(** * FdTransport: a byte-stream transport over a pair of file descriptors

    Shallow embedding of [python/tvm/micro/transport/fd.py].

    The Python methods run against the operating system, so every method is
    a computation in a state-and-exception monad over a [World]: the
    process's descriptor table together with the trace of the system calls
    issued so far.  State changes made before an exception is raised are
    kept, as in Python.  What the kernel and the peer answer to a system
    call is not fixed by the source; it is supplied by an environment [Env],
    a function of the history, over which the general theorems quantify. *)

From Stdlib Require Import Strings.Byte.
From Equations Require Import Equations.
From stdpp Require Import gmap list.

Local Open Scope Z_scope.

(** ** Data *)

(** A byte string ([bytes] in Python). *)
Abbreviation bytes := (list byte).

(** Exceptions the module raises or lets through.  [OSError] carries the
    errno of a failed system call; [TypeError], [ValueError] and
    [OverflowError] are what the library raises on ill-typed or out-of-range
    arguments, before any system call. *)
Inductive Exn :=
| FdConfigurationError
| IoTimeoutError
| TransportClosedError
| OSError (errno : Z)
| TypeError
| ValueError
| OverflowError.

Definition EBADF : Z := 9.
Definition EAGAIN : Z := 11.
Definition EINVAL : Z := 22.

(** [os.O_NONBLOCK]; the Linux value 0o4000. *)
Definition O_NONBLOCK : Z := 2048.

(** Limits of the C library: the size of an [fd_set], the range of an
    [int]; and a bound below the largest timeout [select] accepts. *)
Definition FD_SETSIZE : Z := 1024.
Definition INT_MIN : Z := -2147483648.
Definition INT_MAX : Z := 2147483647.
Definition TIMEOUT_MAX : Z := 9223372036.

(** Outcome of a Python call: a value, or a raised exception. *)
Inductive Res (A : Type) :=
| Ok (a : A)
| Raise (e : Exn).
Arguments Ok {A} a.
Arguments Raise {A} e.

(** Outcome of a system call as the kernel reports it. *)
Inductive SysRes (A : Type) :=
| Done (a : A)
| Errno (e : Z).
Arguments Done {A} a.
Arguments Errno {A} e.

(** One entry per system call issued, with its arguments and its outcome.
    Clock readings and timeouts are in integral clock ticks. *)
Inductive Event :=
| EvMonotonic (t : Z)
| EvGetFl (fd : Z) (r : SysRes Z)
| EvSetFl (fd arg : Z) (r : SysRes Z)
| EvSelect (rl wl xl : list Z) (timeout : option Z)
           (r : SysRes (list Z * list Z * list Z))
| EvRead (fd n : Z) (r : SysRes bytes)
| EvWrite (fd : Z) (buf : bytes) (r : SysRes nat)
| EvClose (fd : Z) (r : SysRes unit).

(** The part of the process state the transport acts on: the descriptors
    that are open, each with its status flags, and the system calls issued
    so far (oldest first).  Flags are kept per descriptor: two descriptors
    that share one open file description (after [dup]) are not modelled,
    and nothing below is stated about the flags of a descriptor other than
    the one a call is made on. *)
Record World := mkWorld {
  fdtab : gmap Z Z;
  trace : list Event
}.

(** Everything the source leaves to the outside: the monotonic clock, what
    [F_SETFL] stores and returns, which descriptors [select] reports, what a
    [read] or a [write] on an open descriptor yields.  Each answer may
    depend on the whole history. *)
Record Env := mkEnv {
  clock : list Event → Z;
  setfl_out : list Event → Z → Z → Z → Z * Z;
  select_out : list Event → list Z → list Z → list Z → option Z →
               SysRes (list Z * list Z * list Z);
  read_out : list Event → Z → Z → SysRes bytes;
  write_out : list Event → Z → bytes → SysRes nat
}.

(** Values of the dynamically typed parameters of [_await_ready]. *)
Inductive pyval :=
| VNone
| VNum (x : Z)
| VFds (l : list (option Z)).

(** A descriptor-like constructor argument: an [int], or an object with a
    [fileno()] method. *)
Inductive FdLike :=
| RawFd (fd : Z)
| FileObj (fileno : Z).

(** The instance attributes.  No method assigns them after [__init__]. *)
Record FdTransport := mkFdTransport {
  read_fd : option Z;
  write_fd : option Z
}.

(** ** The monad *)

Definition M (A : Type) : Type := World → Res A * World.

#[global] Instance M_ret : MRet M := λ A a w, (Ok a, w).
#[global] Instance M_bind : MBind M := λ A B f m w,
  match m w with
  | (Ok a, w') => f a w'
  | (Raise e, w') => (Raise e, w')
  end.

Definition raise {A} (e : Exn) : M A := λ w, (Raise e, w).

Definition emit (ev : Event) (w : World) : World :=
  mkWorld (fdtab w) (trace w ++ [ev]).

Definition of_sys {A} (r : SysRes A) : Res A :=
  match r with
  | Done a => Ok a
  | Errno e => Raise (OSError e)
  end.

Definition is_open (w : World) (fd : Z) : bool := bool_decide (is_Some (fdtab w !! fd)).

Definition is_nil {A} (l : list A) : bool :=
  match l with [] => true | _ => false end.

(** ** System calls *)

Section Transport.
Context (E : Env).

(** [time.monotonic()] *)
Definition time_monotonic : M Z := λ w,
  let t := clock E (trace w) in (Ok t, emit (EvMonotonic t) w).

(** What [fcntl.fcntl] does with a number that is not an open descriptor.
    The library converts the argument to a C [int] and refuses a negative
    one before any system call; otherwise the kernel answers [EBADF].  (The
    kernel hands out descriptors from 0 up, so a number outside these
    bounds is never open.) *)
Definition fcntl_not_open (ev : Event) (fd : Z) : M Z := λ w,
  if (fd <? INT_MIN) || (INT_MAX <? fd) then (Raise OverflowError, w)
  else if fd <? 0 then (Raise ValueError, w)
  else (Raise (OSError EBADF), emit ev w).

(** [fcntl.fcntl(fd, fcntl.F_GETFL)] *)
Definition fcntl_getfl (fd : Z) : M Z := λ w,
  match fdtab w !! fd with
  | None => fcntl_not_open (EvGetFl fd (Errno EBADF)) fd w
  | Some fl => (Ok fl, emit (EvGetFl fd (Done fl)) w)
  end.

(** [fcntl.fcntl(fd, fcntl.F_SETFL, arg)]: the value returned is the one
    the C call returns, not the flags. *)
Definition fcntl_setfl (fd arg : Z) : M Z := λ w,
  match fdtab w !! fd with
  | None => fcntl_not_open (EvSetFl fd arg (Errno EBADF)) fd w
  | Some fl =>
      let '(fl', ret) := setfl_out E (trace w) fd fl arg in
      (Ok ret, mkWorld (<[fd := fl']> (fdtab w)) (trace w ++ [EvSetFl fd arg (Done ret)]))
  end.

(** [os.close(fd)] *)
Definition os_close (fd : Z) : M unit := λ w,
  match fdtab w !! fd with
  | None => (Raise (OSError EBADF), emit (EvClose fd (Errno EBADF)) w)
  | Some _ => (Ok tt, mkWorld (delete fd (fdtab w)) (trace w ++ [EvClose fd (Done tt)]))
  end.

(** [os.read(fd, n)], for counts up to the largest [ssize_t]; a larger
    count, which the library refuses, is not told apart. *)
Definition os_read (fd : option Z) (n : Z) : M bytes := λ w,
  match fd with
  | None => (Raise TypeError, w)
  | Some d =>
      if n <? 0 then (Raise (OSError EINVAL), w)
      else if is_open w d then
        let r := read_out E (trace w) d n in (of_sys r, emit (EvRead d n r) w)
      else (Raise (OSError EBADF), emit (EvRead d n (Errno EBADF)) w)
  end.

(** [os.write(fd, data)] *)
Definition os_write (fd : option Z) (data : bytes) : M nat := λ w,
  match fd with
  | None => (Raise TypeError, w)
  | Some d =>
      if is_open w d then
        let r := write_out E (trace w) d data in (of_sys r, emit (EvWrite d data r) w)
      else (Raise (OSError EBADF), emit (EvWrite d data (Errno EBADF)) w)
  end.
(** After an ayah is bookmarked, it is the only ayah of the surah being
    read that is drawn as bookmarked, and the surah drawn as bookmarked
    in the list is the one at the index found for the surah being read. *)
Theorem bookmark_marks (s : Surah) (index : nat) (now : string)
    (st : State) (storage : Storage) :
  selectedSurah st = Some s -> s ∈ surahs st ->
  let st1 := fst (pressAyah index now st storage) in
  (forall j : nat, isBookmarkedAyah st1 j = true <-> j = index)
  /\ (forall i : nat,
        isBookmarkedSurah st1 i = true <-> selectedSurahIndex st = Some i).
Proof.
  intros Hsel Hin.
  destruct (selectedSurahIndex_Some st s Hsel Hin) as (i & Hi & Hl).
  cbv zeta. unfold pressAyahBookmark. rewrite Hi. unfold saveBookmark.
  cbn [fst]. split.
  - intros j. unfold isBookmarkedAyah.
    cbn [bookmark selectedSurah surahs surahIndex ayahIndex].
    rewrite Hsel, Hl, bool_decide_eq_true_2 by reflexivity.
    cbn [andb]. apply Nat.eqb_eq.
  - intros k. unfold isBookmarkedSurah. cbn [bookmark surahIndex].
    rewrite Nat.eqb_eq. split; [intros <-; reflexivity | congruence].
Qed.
◇ ◇ ◇ ◇
BRIEF: Restate the entries above word for word, beginning with their first line and ending with the line holding "Abbreviation bytes := (list byte)."; omit everything else.

ANSWER:
(** * FdTransport: a byte-stream transport over a pair of file descriptors

    Shallow embedding of [python/tvm/micro/transport/fd.py].

    The Python methods run against the operating system, so every method is
    a computation in a state-and-exception monad over a [World]: the
    process's descriptor table together with the trace of the system calls
    issued so far.  State changes made before an exception is raised are
    kept, as in Python.  What the kernel and the peer answer to a system
    call is not fixed by the source; it is supplied by an environment [Env],
    a function of the history, over which the general theorems quantify. *)

From Stdlib Require Import Strings.Byte.
From Equations Require Import Equations.
From stdpp Require Import gmap list.

Local Open Scope Z_scope.

(** ** Data *)

(** A byte string ([bytes] in Python). *)
Abbreviation bytes := (list byte).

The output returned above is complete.